Scan the listing below for the word "pawnsPlaced" and copy every line that has it.
* * * * * * *
Example impostor_unavailable_escalates :
  l_rebuild (loop scenario_host_no_impostor
               (loop_entry scenario_host_no_impostor [("sphereDetail", VNum 2)]
                           ∅ false with_sphereDetail)) = true.
Proof. vm_compute. reflexivity. Qed.

(** The metadata [init] installs: [sphereDetail], [radialSegments] and
    [openEnded] carry the ['impostor'] marker, [disableImpostor] carries
    [rebuild: true]. *)
Example init_declares_metadata :
  let r := init scenario_host []
             (with_parameters
                (fun _ => <["sphereDetail" := PValue (VBool true)]>
                            (<["disableImpostor" := PValue (VBool true)]> ∅))
                blank) in
  (parameters r !! "sphereDetail", parameters r !! "disableImpostor",
   this_prop r "sphereDetail", this_prop r "disableImpostor")
  = (Some (PMeta sphereDetail_meta), Some (PMeta disableImpostor_meta),
     VNum 1, VBool false).
Proof. vm_compute. reflexivity. Qed.

(** *** Visibility *)

(** C6, as amended: a [setVisibility(value, noRenderRequest)] that does
    not trigger a deferred build returns, and when it does every buffer of
    the owned list has the value and, unless [noRenderRequest] is set, the
    last call of the trace is the render request, also on the path that
    flushes deferred parameter updates.  When a build was deferred and the
    representation becomes visible with a nonzero opacity, the call resets
    the flag, runs [build()] and returns what it returns, without
    propagating or requesting anything itself. *)
Theorem setVisibility_propagates (d : nat) (value nrr : Value) r :
  (truthy value && tp_truthy r "opacity" && lp_build (lazyProps r) = false ->
   (exists r', setVisibility (2 + d) value nrr r = Some r')
   /\ forall d' r',
        setVisibility d' value nrr r = Some r' ->
        Forall (fun b => Buffer.visible b = value) (bufferList r')
        /\ (truthy nrr = false -> exists cs, calls r' = cs ++ [RequestRender]))
  /\ (truthy value && tp_truthy r "opacity" && lp_build (lazyProps r) = true ->
      setVisibility d value nrr r
      = build d None
          (with_lazyProps
             (mkLazyProps false (lp_bufferParams (lazyProps r))
                          (lp_what (lazyProps r)))
             (with_self (insert "visible" value) r))).
Proof.
  assert (Hv : truthy (this_prop (with_self (insert "visible" value) r) "visible")
               = truthy value).
  { unfold this_prop, prop. cbn. by rewrite lookup_insert_eq. }
  assert (Hfinish : forall r0,
             Forall (fun b => Buffer.visible b = value)
                    (bufferList (propagate value nrr r0))
             /\ (truthy nrr = false ->
                 exists cs, calls (propagate value nrr r0) = cs ++ [RequestRender])).
  { intros r0. unfold propagate. split.
    - assert (Hall : Forall (fun b => Buffer.visible b = value)
                            (map (Buffer.setVisibility value) (bufferList r0))).
      { apply Forall_forall. intros b Hb. apply list_elem_of_fmap in Hb.
        by destruct Hb as (b0 & -> & _). }
      by destruct (truthy nrr).
    - intros ->. by eexists. }
  split.
  - intros Hcond. split; [apply setVisibility_returns|].
    intros d' r' H. unfold setVisibility, setVisibility_open in H.
    rewrite Hv in H. change (tp_truthy (with_self _ r) "opacity")
      with (tp_truthy r "opacity") in H.
    cbn [lazyProps with_self] in H.
    destruct (truthy value && tp_truthy r "opacity");
      [|injection H as <-; apply Hfinish].
    cbn [andb] in Hcond. rewrite Hcond in H.
    destruct (_ || _); [|injection H as <-; apply Hfinish].
    destruct (updateParameters_open _ _ _ _) as [r1|]; [|done].
    injection H as <-. apply Hfinish.
  - intros Hcond. apply andb_true_iff in Hcond as [Hcond Hb].
    unfold setVisibility, setVisibility_open.
    rewrite Hv. change (tp_truthy (with_self _ r) "opacity")
      with (tp_truthy r "opacity").
    cbn [lazyProps with_self]. by rewrite Hcond, Hb.
Qed.

(** A build was deferred on a hidden representation with a preparation
    step: [setVisibility(true)] queues the build and returns; the buffer it
    owns is still hidden and no render was requested. *)
Lemma setVisibility_deferred_build_counterexample :
  ~ always_propagates 3 (VBool true) VUndef hidden_with_deferred_build.
Proof.
  intros H. edestruct H as [Hall _]; [vm_compute; reflexivity|].
  cbv in Hall. inversion Hall as [|b bs Hvisible _]. discriminate Hvisible.
Qed.

Example setVisibility_deferred_build_trace :
  (r' ← setVisibility 3 (VBool true) (VBool false) hidden_with_deferred_build;
   Some (map Buffer.visible (bufferList r'), calls r', queue r'))
  = Some ([VBool false], [], [None]).
Proof. vm_compute. reflexivity. Qed.

(** The path that flushes deferred parameter updates does propagate. *)
Example setVisibility_flushes_then_propagates :
  (r' ← setVisibility 3 (VBool true) VUndef
          (with_lazyProps (mkLazyProps false {["opacity" := VNum 1]} ∅)
                          lazy_hidden);
   Some (map Buffer.visible (bufferList r'), calls r'))
  = Some ([VBool true], [RequestRender; RequestRender]).
Proof. vm_compute. reflexivity. Qed.
(** X9: what an accepted [movePawn] does to the board: the origin is set to
    null, the destination ends falsy (the pawn written there is cleared
    again by [capturePiece]), and every other cell is as before. *)
Theorem movePawn_board_effect (from to : Z * Z) (w w' : World) :
  0 <= from.2 -> 0 <= to.2 -> from <> to ->
  movePawn from to w = Ok true w' ->
  cellAt (board (gameState w')) from.1 from.2 = Some None /\
  (exists c, cellAt (board (gameState w')) to.1 to.2 = Some c /\ truthy c = false) /\
  forall px py, 0 <= py -> (px, py) <> from -> (px, py) <> to ->
    cellAt (board (gameState w')) px py = cellAt (board (gameState w)) px py.
Proof.
  intros Hf Ht Hne H.
  split; [| split; [apply (movePawn_leaves_destination_falsy from to w w' Ht H) |]];
    unfold movePawn in H; destruct to as [x y], from as [fx fy]; cbn [fst snd] in *;
    apply bind_Ok in H as (c & w0 & Er & H); apply readCell_inv in Er as [-> _];
    apply bind_Ok in H as (g & w0 & Eg & H); injection Eg as _ <-;
    (destruct (ownedBy c _); [discriminate |]);
    apply bind_Ok in H as (v & w0 & Er & H); apply readCell_inv in Er as [-> _];
    apply bind_Ok in H as ([] & w1 & Hw1 & H);
    apply bind_Ok in H as ([] & w2 & Hw2 & H);
    apply bind_Ok in H as ([] & w3 & Hc & H); injection H as <-.
  - rewrite (capturePiece_other _ _ _ _ fx fy Hc Ht Hf) by congruence.
    rewrite (writeCell_cells _ _ _ _ _ fx fy Hw2 Hf Hf).
    destruct (decide _) as [_|Hn]; [reflexivity | exfalso; by apply Hn].
  - intros px py Hpy Hnf Hnt.
    rewrite (capturePiece_other _ _ _ _ px py Hc Ht Hpy Hnt).
    rewrite (writeCell_cells _ _ _ _ _ px py Hw2 Hf Hpy).
    destruct (decide _) as [[-> ->]|_]; [contradiction |].
    rewrite (writeCell_cells _ _ _ _ _ px py Hw1 Ht Hpy).
    destruct (decide _) as [[-> ->]|_]; [contradiction | reflexivity].
Qed.

(** B's pawn taking A's hero. *)
Lemma movePawn_board_effect_witness :
  cellAt (board (gameState Step.pawnOntoHero)) 4 0 = Some None /\
  (exists c, cellAt (board (gameState Step.pawnOntoHero)) 3 1 = Some c /\
             truthy c = false) /\
  forall px py, 0 <= py -> (px, py) <> (4, 0) -> (px, py) <> (3, 1) ->
    cellAt (board (gameState Step.pawnOntoHero)) px py
      = cellAt (board (gameState Scenario.pawnFacesHero)) px py.
Proof.
  apply (movePawn_board_effect (4, 0) (3, 1) Scenario.pawnFacesHero Step.pawnOntoHero);
    [cbn; lia | cbn; lia | discriminate | vm_compute; reflexivity].
Defined.

(** X10: what an accepted [moveHero1] does to the board: the content of the
    origin is written to [to] (which [processMove] computes one step from
    the origin), the origin is set to null, and no cell changes besides
    these two and the two cells of the scanned path. *)
Theorem moveHero1_board_effect (from to : Z * Z) (w w' : World) :
  0 <= from.2 -> 0 <= to.2 -> from <> to ->
  moveHero1 from to w = Ok true w' ->
  let dx := Z.sgn (to.1 - from.1) in
  let dy := Z.sgn (to.2 - from.2) in
  (exists v, cellAt (board (gameState w)) from.1 from.2 = Some v /\
             cellAt (board (gameState w')) to.1 to.2 = Some v) /\
  cellAt (board (gameState w')) from.1 from.2 = Some None /\
  forall px py, 0 <= py -> (px, py) <> from -> (px, py) <> to ->
    (px, py) <> (from.1 + dx, from.2 + dy) ->
    (px, py) <> (from.1 + 2 * dx, from.2 + 2 * dy) ->
    cellAt (board (gameState w')) px py = cellAt (board (gameState w)) px py.
Proof.
  intros Hf Ht Hne H dx dy. unfold moveHero1 in H.
  destruct to as [x y], from as [fx fy]. cbn [fst snd] in *.
  apply bind_Ok in H as (c & w0 & Er & H). apply readCell_inv in Er as [-> _].
  apply bind_Ok in H as (g & w0 & Eg & H). injection Eg as _ <-.
  destruct (ownedBy c _); [discriminate |].
  apply bind_Ok in H as (ok & w1 & Hp & H). destruct ok; [| discriminate].
  cbn [negb] in H.
  apply bind_Ok in H as (v & w0 & Er & H). apply readCell_inv in Er as [-> Hv].
  apply bind_Ok in H as ([] & w2 & Hw2 & H).
  apply bind_Ok in H as ([] & w3 & Hw3 & H). injection H as <-.
  assert (Hpath : forall i, i ∈ [1; 2] ->
            (fx, fy) <> (fx + i * Z.sgn (x - fx), fy + i * Z.sgn (y - fy))).
  { intros i Hi [= E1 E2].
    assert (Hi' : i = 1 \/ i = 2)
      by (rewrite !elem_of_cons, elem_of_nil in Hi; tauto).
    assert (Z.sgn (x - fx) = 0 /\ Z.sgn (y - fy) = 0) as [S1 S2] by lia.
    apply Z.sgn_null_iff in S1, S2. apply Hne. f_equal; lia. }
  rewrite (heroPath_other _ _ _ _ _ fx fy _ _ _ Hp Hf Hpath) in Hv.
  split; [| split].
  - exists v. split; [exact Hv |].
    rewrite (writeCell_cells _ _ _ _ _ x y Hw3 Hf Ht).
    destruct (decide _) as [[-> ->]|_]; [contradiction |].
    rewrite (writeCell_cells _ _ _ _ _ x y Hw2 Ht Ht).
    destruct (decide _) as [_|Hn]; [reflexivity | exfalso; by apply Hn].
  - rewrite (writeCell_cells _ _ _ _ _ fx fy Hw3 Hf Hf).
    destruct (decide _) as [_|Hn]; [reflexivity | exfalso; by apply Hn].
  - intros px py Hpy Hnf Hnt H1 H2.
    rewrite (writeCell_cells _ _ _ _ _ px py Hw3 Hf Hpy).
    destruct (decide _) as [[-> ->]|_]; [contradiction |].
    rewrite (writeCell_cells _ _ _ _ _ px py Hw2 Ht Hpy).
    destruct (decide _) as [[-> ->]|_]; [contradiction |].
    apply (heroPath_other _ _ _ _ _ px py _ _ _ Hp Hpy).
    intros i Hi. rewrite !elem_of_cons, elem_of_nil in Hi.
    destruct Hi as [->|[->|[]]]; [| exact H2].
    subst dx dy. by rewrite !Z.mul_1_l.
Qed.

(** A's hero taking B's last piece two cells ahead: it lands on (3,1). *)
Lemma moveHero1_board_effect_witness :
  (exists v, cellAt (board (gameState Scenario.lastPieceLeft)) 2 1 = Some v /\
             cellAt (board (gameState Step.heroTakesLast)) 3 1 = Some v) /\
  cellAt (board (gameState Step.heroTakesLast)) 2 1 = Some None /\
  forall px py, 0 <= py -> (px, py) <> (2, 1) -> (px, py) <> (3, 1) ->
    (px, py) <> (2 + 1, 1 + 0) ->
    (px, py) <> (2 + 2 * 1, 1 + 2 * 0) ->
    cellAt (board (gameState Step.heroTakesLast)) px py
      = cellAt (board (gameState Scenario.lastPieceLeft)) px py.
Proof.
  apply (moveHero1_board_effect (2, 1) (3, 1) Scenario.lastPieceLeft Step.heroTakesLast);
    [cbn; lia | cbn; lia | discriminate | vm_compute; reflexivity].
Defined.

(** ** Rejected and accepted moves *)

Lemma movePawn_false from to w w' : movePawn from to w = Ok false w' -> w' = w.
Proof.
  unfold movePawn. destruct to as [x y]. intros H.
  apply bind_Ok in H as (c & w0 & Er & H). apply readCell_inv in Er as [-> _].
  apply bind_Ok in H as (g & w0 & Eg & H). injection Eg as _ <-.
  destruct (ownedBy c _); [by injection H as <- |].
  apply bind_Ok in H as (v & w0 & _ & H).
  apply bind_Ok in H as ([] & w1 & _ & H).
  apply bind_Ok in H as ([] & w2 & _ & H).
  apply bind_Ok in H as ([] & w3 & _ & H). discriminate.
Qed.

Lemma processMove_result player character move w moved w' :
  processMove player character move w = Ok moved w' ->
  (moved = false /\ w' = w /\
   scanFrom (board (gameState w)) character scanOrder None = Some None) \/
  exists from w1,
    scanFrom (board (gameState w)) character scanOrder None = Some (Some from) /\
    match directions player move with
    | Undefined => throw
    | Inherited => dispatchNaN character
    | Offset dr dc =>
        let to := (from.1 + dr, from.2 + dc) in
        if offBoard to then mret false else dispatch character from to
    end w = Ok moved w1 /\
    (moved = false -> w' = w1).
Proof.
  unfold processMove. intros H.
  apply bind_Ok in H as (g & w0 & Eg & H). injection Eg as <- <-.
  destruct (scanFrom _ _ _ _) as [[from|]|]; [| | discriminate].
  - right. apply bind_Ok in H as (b & w1 & Ea & H). exists from, w1.
    split; [reflexivity |]. destruct b.
    + apply bind_Ok in H as (h & w2 & _ & H).
      apply bind_Ok in H as ([] & w3 & _ & H).
      apply bind_Ok in H as (h' & w4 & _ & H).
      apply bind_Ok in H as ([] & w5 & _ & H). injection H as <- _.
      split; [exact Ea | discriminate].
    + injection H as <- <-. split; [exact Ea | reflexivity].
  - left. by injection H as <- <-.
Qed.

Lemma dispatch_false_non_hero character from to w w' :
  isHero character = false -> dispatch character from to w = Ok false w' -> w' = w.
Proof.
  unfold isHero, dispatch. destruct (nameOf character) as [n|]; [| discriminate].
  destruct (Js.char0 n) as [ch|]; [| by intros _ [= <-]].
  intros Hh H. destruct (Ascii.eqb_spec ch "P") as [->|NP];
    [by apply movePawn_false in H |].
  destruct (Ascii.eqb_spec ch "H") as [E|NH]; [discriminate |].
  destruct ch as [[] [] [] [] [] [] [] []];
    first [by injection H as <- | congruence].
Qed.

Lemma dispatchNaN_Ok character moved w w' :
  dispatchNaN character w = Ok moved w' -> moved = false /\ w' = w.
Proof.
  unfold dispatchNaN. destruct (nameOf character) as [n|]; [| discriminate].
  destruct (Js.char0 n) as [ch|]; [| by intros [= <- <-]].
  destruct ch as [[] [] [] [] [] [] [] []];
    first [by intros [= <- <-] | discriminate].
Qed.

Lemma processMove_false_non_hero player character move w w' :
  isHero character = false ->
  processMove player character move w = Ok false w' -> w' = w.
Proof.
  intros Hh H.
  apply processMove_result in H as [(_ & -> & _)|(from & w1 & _ & Ha & Hw)];
    [reflexivity |].
  rewrite (Hw eq_refl). destruct (directions player move) as [dr dc| |].
  - cbv zeta in Ha. destruct (offBoard _); [by injection Ha as <- |].
    apply (dispatch_false_non_hero _ _ _ _ _ Hh Ha).
  - by apply dispatchNaN_Ok in Ha as [_ ->].
  - discriminate.
Qed.

Lemma rejected_move_inv character move w w' :
  handleMove character move w = Ok tt w' -> Rejected w w' ->
  exists w1, gameState w' = gameState w1 /\ moveHistory w' = moveHistory w1 /\
    (w1 = w \/ processMove (current w) character move w = Ok false w1).
Proof.
  intros H Hrej. apply handleMove_inv in H
    as [[_ ->]|[(w1 & Hp & ->)|[(w1 & Hp & _ & ->)|(w1 & Hp & _ & _ & ->)]]].
  - exists w. repeat split. by left.
  - exists w1. repeat split. by right.
  - exfalso. apply processMove_inv in Hp as (w0 & _ & ->).
    eapply (broadcast_not_rejected _ _ [_]); [| exact Hrej].
    cbn. by rewrite <- app_assoc.
  - exfalso. apply processMove_inv in Hp as (w0 & _ & ->).
    eapply (broadcast_not_rejected _ _ [_; _]); [| exact Hrej].
    cbn. by rewrite <- app_assoc.
Qed.

(** X11: a rejected move command for a label that is not dispatched to a
    hero function (unknown name, label not on the board, off-board or
    friendly destination of a pawn, unknown piece letter) leaves the game
    state and the move log exactly as they were. *)
Theorem rejected_non_hero_move_changes_nothing (w w' : World) (character move : string) :
  handleMove character move w = Ok tt w' ->
  Rejected w w' ->
  isHero character = false ->
  gameState w' = gameState w /\ moveHistory w' = moveHistory w.
Proof.
  intros H Hrej Hh.
  destruct (rejected_move_inv character move w w' H Hrej) as (w1 & -> & -> & [->|Hp]);
    [by split |].
  by rewrite (processMove_false_non_hero _ _ _ _ _ Hh Hp).
Qed.

(** A's pawn told to leave the board by the left edge. *)
Lemma rejected_non_hero_move_changes_nothing_witness :
  gameState (worldAfter (Scenario.pawns ++ [Move "A-P1" "L"]))
    = gameState Scenario.pawnsPlaced /\
  moveHistory (worldAfter (Scenario.pawns ++ [Move "A-P1" "L"]))
    = moveHistory Scenario.pawnsPlaced.
Proof.
  apply (rejected_non_hero_move_changes_nothing Scenario.pawnsPlaced
           (worldAfter (Scenario.pawns ++ [Move "A-P1" "L"])) "A-P1" "L").
  - vm_compute. reflexivity.
  - exists "Invalid move.". vm_compute. reflexivity.
  - vm_compute. reflexivity.
Defined.

Lemma processMove_without_function player character move w moved w' :
  hasMoveFunction character = false ->
  processMove player character move w = Ok moved w' -> moved = false.
Proof.
  intros Hm H.
  apply processMove_result in H as [(-> & _)|(from & w1 & _ & Ha & _)];
    [reflexivity |].
  destruct (directions player move) as [dr dc| |].
  - cbv zeta in Ha. destruct (offBoard _); [by injection Ha as <- |].
    unfold hasMoveFunction, dispatch in *.
    destruct (nameOf character) as [n|]; [| discriminate].
    destruct (Js.char0 n) as [ch|]; [| by injection Ha as <-].
    destruct ch as [[] [] [] [] [] [] [] []];
      first [by injection Ha as <- | discriminate].
  - by apply dispatchNaN_Ok in Ha as [-> _].
  - discriminate.
Qed.

(** X12: a piece whose name starts with a letter other than P and H can be
    set up but never moved: every move command for its label that returns
    is rejected, and game state and log stay as they were. *)
Theorem pieces_without_move_function_never_move
    (w w' : World) (character move : string) :
  hasMoveFunction character = false ->
  handleMove character move w = Ok tt w' ->
  Rejected w w' /\ gameState w' = gameState w /\ moveHistory w' = moveHistory w.
Proof.
  intros Hm H.
  assert (Hh : isHero character = false).
  { unfold hasMoveFunction, isHero in *. destruct (nameOf character) as [n|]; [| done].
    destruct (Js.char0 n) as [ch|]; [| done]. by apply orb_false_elim in Hm as [_ ->]. }
  apply handleMove_inv in H
    as [[_ ->]|[(w1 & Hp & ->)|[(w1 & Hp & _)|(w1 & Hp & _)]]].
  - split; [by eexists | by split].
  - rewrite (processMove_false_non_hero _ _ _ _ _ Hh Hp).
    split; [by eexists | by split].
  - by apply (processMove_without_function _ _ _ _ _ _ Hm) in Hp.
  - by apply (processMove_without_function _ _ _ _ _ _ Hm) in Hp.
Qed.
(** Witness for C6: for [p = 23], [q = 29] the exponent 3 is coprime to
    [22 * 28] and the function returns; the exponent 7 divides it and the
    function exits. *)
Lemma fnCompute_exponent_d_fails_iff_witness :
  0 <= 5
  /\ (exists w' : world,
        fnCompute_exponent_d (G := Scripted) main_mpzP1 main_mpzE main_mpzP2
          main_mpzD 5 (scripted_world 23 29 3 []) = Done 0 w')
  /\ (exists (f : fatal) (w' : world),
        fnCompute_exponent_d (G := Scripted) main_mpzP1 main_mpzE main_mpzP2
          main_mpzD 5 (scripted_world 23 29 7 []) = Exit1 f w').
Proof.
  assert (Hb : 0 <= 5) by (intros E; discriminate E).
  split; [exact Hb |]. split.
  - exact (proj2 (proj2 (proj2 (fnCompute_exponent_d_fails_iff (G := Scripted)
                                  main_mpzP1 main_mpzE main_mpzP2 main_mpzD 5
                                  (scripted_world 23 29 3 []))) Hb)
                 eq_refl).
  - apply (proj2 (proj1 (fnCompute_exponent_d_fails_iff (G := Scripted)
                           main_mpzP1 main_mpzE main_mpzP2 main_mpzD 5
                           (scripted_world 23 29 7 [])))).
    intros E. discriminate E.
Defined.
* * * * * * *
*Written reply*:
    = gameState Scenario.pawnsPlaced /\
    = moveHistory Scenario.pawnsPlaced.
  apply (rejected_non_hero_move_changes_nothing Scenario.pawnsPlaced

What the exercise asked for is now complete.